== Segment start ==

(* ===== verification/PacketEdit.v ===== *)
(** * Packet buffers: memory accesses, headroom and the monad of the data plane

    The buffer that holds a packet ([OS_MBUF]): the frame, the headroom in front of it, and the
    packet structure with its header pointers.  [OS_M_PREPEND] and [OS_M_ADJ] move the start of
    the frame; the pointers into the frame keep pointing at the same bytes, so their offsets
    shift.  Handlers of the data plane are in the monad of [Monad]: [Undefined] stands for
    dereferencing NULL, touching bytes outside the frame and asking for headroom that is not
    there. *)
From S2P Require Import Prelude Monad OpenFlow Packet ByteMatch Endian.

(** ** Buffers *)

(** [mb_room]: the headroom, whose last byte is next to the frame; [mb_has_port]:
    [pkt->in_port != NULL]. *)
Record mbuf := Mbuf {
  mb_room : bytes;
  mb_pkt : lagopus_packet;
  mb_has_port : bool;
  mb_queue_id : Z
}.

Abbreviation edit := (M mbuf).

Definition set_mb_pkt (v : lagopus_packet) (m : mbuf) : mbuf :=
  Mbuf (mb_room m) v (mb_has_port m) (mb_queue_id m).
Definition set_mb_has_port (v : bool) (m : mbuf) : mbuf :=
  Mbuf (mb_room m) (mb_pkt m) v (mb_queue_id m).
Definition set_mb_queue_id (v : Z) (m : mbuf) : mbuf :=
  Mbuf (mb_room m) (mb_pkt m) (mb_has_port m) v.

Definition frame (m : mbuf) : bytes := pk_data (mb_pkt m).

Definition upd_pkt (f : lagopus_packet -> lagopus_packet) : edit unit :=
  modify (fun m => set_mb_pkt (f (mb_pkt m)) m).
Definition get_pkt {A} (f : lagopus_packet -> A) : edit A := gets (fun m => f (mb_pkt m)).
Definition set_data (d : bytes) : edit unit := upd_pkt (set_pk_data d).

(** [OS_M_PKTLEN] *)
Definition pktlen : edit Z := gets (fun m => Z.of_nat (length (frame m))).

(** *** Header pointers *)

(** The pointer moved with the start of the frame by [n] bytes.  One that is left outside
    the frame reads as absent: the handlers give it a new value before they use it. *)
Definition up (n off : nat) : nat := (off + n)%nat.
Definition down (n off : nat) : option nat := if (n <=? off)%nat then Some (off - n)%nat else None.

Definition move_ptr (f : nat -> option nat) (x : option ptr) : option ptr :=
  match x with Some (PData off) => PData <$> f off | _ => x end.

Definition move_ptrs (f : nat -> option nat) (p : lagopus_packet) : lagopus_packet :=
  set_pk_base (map (move_ptr f) (pk_base p)) (set_pk_vlan (pk_vlan p ≫= f) p).

Definition OS_M_PREPEND (n : nat) : edit unit := fun m =>
  let k := (length (mb_room m) - n)%nat in
  if (n <=? length (mb_room m))%nat then
    Done (tt, Mbuf (take k (mb_room m))
                (set_pk_data (drop k (mb_room m) ++ frame m) (move_ptrs (fun off => Some (up n off)) (mb_pkt m)))
                (mb_has_port m) (mb_queue_id m))
  else Undefined.

Definition OS_M_ADJ (n : nat) : edit unit := fun m =>
  if (n <=? length (frame m))%nat then
    Done (tt, Mbuf (mb_room m ++ take n (frame m))
                (set_pk_data (drop n (frame m)) (move_ptrs (down n) (mb_pkt m)))
                (mb_has_port m) (mb_queue_id m))
  else Undefined.

(** The header [b] of the packet: [None] for NULL; dereferencing it. *)
Definition header (b : nat) : edit (option nat) := fun m =>
  match base_ptr (mb_pkt m) b with
  | Some (PData off) => Done (Some off, m)
  | None => Done (None, m)
  | _ => Undefined
  end.
Definition deref (b : nat) : edit nat := fun m =>
  match base_ptr (mb_pkt m) b with Some (PData off) => Done (off, m) | _ => Undefined end.

Definition set_header (b : nat) (off : option nat) : edit unit := upd_pkt (set_base b (PData <$> off)).

(** *** Loads and stores inside the frame *)

Definition in_frame (off n : nat) : edit unit := fun m =>
  if (off + n <=? length (frame m))%nat then Done (tt, m) else Undefined.

Definition load8 (off : nat) : edit Z :=
  in_frame off 1 ;; gets (fun m => rd8 (frame m) off).
Definition load16 (off : nat) : edit Z :=
  in_frame off 2 ;; gets (fun m => rd16 (frame m) off).
Definition load32 (off : nat) : edit Z :=
  in_frame off 4 ;; gets (fun m => rd32 (frame m) off).

(** [OS_MEMCPY] of a block into the frame, and words. *)
Definition store (off : nat) (v : bytes) : edit unit :=
  in_frame off (length v) ;; upd_pkt (fun p => set_pk_data (memcpy_at off v (pk_data p)) p).
Definition store8 (off : nat) (v : Z) : edit unit := store off (le_bytes 1 v).
Definition store16 (off : nat) (v : Z) : edit unit := store off (le_bytes 2 v).
Definition store32 (off : nat) (v : Z) : edit unit := store off (le_bytes 4 v).
Lemma word_sum_set_low k a l :
  (2 * k < length l)%nat -> word_sum (memcpy_at (2 * k) [a] l) = word_sum l - rd8 l (2 * k) + a.
Proof.
  unfold memcpy_at, rd8. revert l. induction k as [|k IH]; intros l Hl.
  - destruct l as [|x [|y l]]; cbn in Hl; try lia; cbn -[Z.mul Z.pow Z.add]; lia.
  - replace (2 * S k)%nat with (S (S (2 * k))) in * by lia.
    destruct l as [|x [|y l]]; cbn [length] in Hl; try lia.
    specialize (IH l ltac:(lia)).
    change (list_inserts (S (S (2 * k))) [a] (x :: y :: l)) with (x :: y :: list_inserts (2 * k) [a] l).
    cbn [word_sum]. rewrite IH. cbn [nth]. lia.
Qed.

Lemma le_bytes_2 x : le_bytes 2 x = [x mod 256; (x / 256) mod 256].
Proof.
  cbn [le_bytes]. change 255 with (Z.ones 8). rewrite !Z.land_ones, Z.shiftr_div_pow2 by lia. done.
Qed.

Lemma word_sum_store k v l :
  0 <= v < 2 ^ 16 -> (2 * k + 2 <= length l)%nat ->
  word_sum (memcpy_at (2 * k) (le_bytes 2 v) l) = word_sum l - rd16 l (2 * k) + v.
Proof.
  intros Hv Hl. rewrite le_bytes_2, word_sum_set by done.
  rewrite (Z.mod_small (v / 256)). 2: { split; [apply Z.div_pos; lia|apply Z.div_lt_upper_bound; lia]. }
  pose proof (Z.div_mod v 256 ltac:(lia)). lia.
Qed.

(** The block [n] bytes long at [o], after a store inside it. *)
Lemma block_memcpy o n off v d :
  (off + length v <= n)%nat -> (o + n <= length d)%nat ->
  take n (drop o (memcpy_at (o + off) v d)) = memcpy_at off v (take n (drop o d)).
Proof.
  intros Hn Hd. apply list_eq. intros i. unfold memcpy_at.
  destruct (decide (i < n)%nat) as [Hi|Hi]; cycle 1.
  { rewrite !lookup_ge_None_2; [done|rewrite length_inserts, length_take; lia|rewrite length_take; lia]. }
  rewrite lookup_take_lt, lookup_drop by done.
  destruct (decide (i < off)%nat); [|destruct (decide (off + length v <= i)%nat)].
  - rewrite !list_lookup_inserts_lt by lia. by rewrite lookup_take_lt, lookup_drop by done.
  - rewrite !list_lookup_inserts_ge by lia. by rewrite lookup_take_lt, lookup_drop by done.
  - rewrite !list_lookup_inserts by (rewrite ?length_take, ?length_drop; lia). f_equal. lia.
Qed.

(** A block the store does not touch. *)
Lemma block_memcpy_disjoint o n off v d :
  (o + n <= off)%nat -> take n (drop o (memcpy_at off v d)) = take n (drop o d).
Proof.
  intros Hn. apply list_eq. intros i. destruct (decide (i < n)%nat) as [Hi|Hi].
  - rewrite !lookup_take_lt, !lookup_drop by done. unfold memcpy_at. by rewrite list_lookup_inserts_lt by lia.
  - by rewrite !lookup_take_ge by lia.
Qed.

Lemma ones_valid s : 0 < s -> s mod 65535 = 0 -> ones s = 65535.
Proof. intros Hs E. symmetry. apply ones_unique; [lia|lia|by rewrite E|lia]. Qed.

Lemma ones_spec s : 0 <= s -> 0 <= ones s <= 65535 /\ ones s mod 65535 = s mod 65535 /\ (ones s = 0 <-> s = 0).
Proof.
  intros Hs. unfold ones. destruct (Z.eqb_spec s 0) as [->|]; [split_and!; first [lia|done|tauto]|].
  pose proof (Z.mod_pos_bound (s - 1) 65535 ltac:(lia)). split_and!; [lia|lia| |lia].
  rewrite Zplus_mod_idemp_l. f_equal. lia.
Qed.

(** The complement of a sum, 0 written as 65535, makes the total valid. *)
Definition complement (s : Z) : Z := if ones s =? 65535 then 65535 else 65535 - ones s.

Lemma complement_range s : 0 <= s -> 0 < complement s <= 65535.
Proof.
  intros Hs. unfold complement. destruct (ones_spec s Hs) as (H & _).
  destruct (Z.eqb_spec (ones s) 65535); lia.
Qed.

Lemma ones_complement s : 0 <= s -> ones (s + complement s) = 65535.
Proof.
  intros Hs. pose proof (complement_range s Hs). apply ones_valid; [lia|].
  destruct (ones_spec s Hs) as (H1 & H2 & H3). rewrite Z.add_mod, <- H2, <- Z.add_mod by lia.
  unfold complement. destruct (Z.eqb_spec (ones s) 65535) as [->|]; [done|].
  replace (ones s + (65535 - ones s)) with 65535 by lia. done.
Qed.

Lemma ones_add_l a b : 0 <= a -> 0 <= b -> ones (ones a + b) = ones (a + b).
Proof.
  intros Ha Hb. destruct (ones_spec a Ha) as (H1 & H2 & H3). destruct (ones_spec (ones a + b)) as (H4 & H5 & H6); [lia|].
  apply ones_unique; [lia|lia| |lia]. by rewrite H5, Z.add_mod, H2, <- Z.add_mod by lia.
Qed.

Lemma ones_add_r a b : 0 <= a -> 0 <= b -> ones (a + ones b) = ones (a + b).
Proof. intros Ha Hb. rewrite Z.add_comm, ones_add_l, Z.add_comm; done. Qed.

Lemma not16_sub x : 0 <= x <= 65535 -> not16 x = 65535 - x.
Proof. intros Hx. unfold not16, u16, Z.lnot. symmetry. apply (Z.mod_unique _ _ (-1)); lia. Qed.

Lemma no_zero_not x : 0 <= x <= 65535 -> no_zero (Z.land (Z.lnot x) 0xffff) = if x =? 65535 then 65535 else 65535 - x.
Proof.
  intros Hx. change (Z.land (Z.lnot x) 0xffff) with (Z.land (Z.lnot x) (Z.ones 16)). rewrite Z.land_ones by lia.
  change (Z.lnot x mod 2 ^ 16) with (not16 x). rewrite not16_sub by done. unfold no_zero.
  destruct (Z.eqb_spec x 65535) as [->|]; [done|]. destruct (Z.eqb_spec (65535 - x) 0); [lia|done].
Qed.

(** ** The checksums computed *)

Lemma get_ipv4_cksum_law h :
  bytes_ok h -> get_ipv4_cksum h = complement (word_sum (take IPV4_HDR_size h)).
Proof.
  intros Hh. unfold get_ipv4_cksum. rewrite get_16b_sum_law by (done || cbn; lia).
  rewrite Z.add_0_l. change (Z.to_nat (Z.of_nat IPV4_HDR_size)) with IPV4_HDR_size.
  pose proof (word_sum_nonneg _ (Forall_take _ IPV4_HDR_size _ Hh)) as H0.
  destruct (ones_spec _ H0) as (H1 & _). unfold complement.
  destruct (Z.eqb_spec (ones (word_sum (take IPV4_HDR_size h))) 0xffff) as [->|]; [done|by apply not16_sub].
Qed.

== Segment end ==

EXERCISE INSTRUCTIONS: Give the lines again, exactly as they stand, from the beginning of the data through the line with "[Undefined] stands for".

REPLY:
(* ===== verification/PacketEdit.v ===== *)
(** * Packet buffers: memory accesses, headroom and the monad of the data plane

    The buffer that holds a packet ([OS_MBUF]): the frame, the headroom in front of it, and the
    packet structure with its header pointers.  [OS_M_PREPEND] and [OS_M_ADJ] move the start of
    the frame; the pointers into the frame keep pointing at the same bytes, so their offsets
    shift.  Handlers of the data plane are in the monad of [Monad]: [Undefined] stands for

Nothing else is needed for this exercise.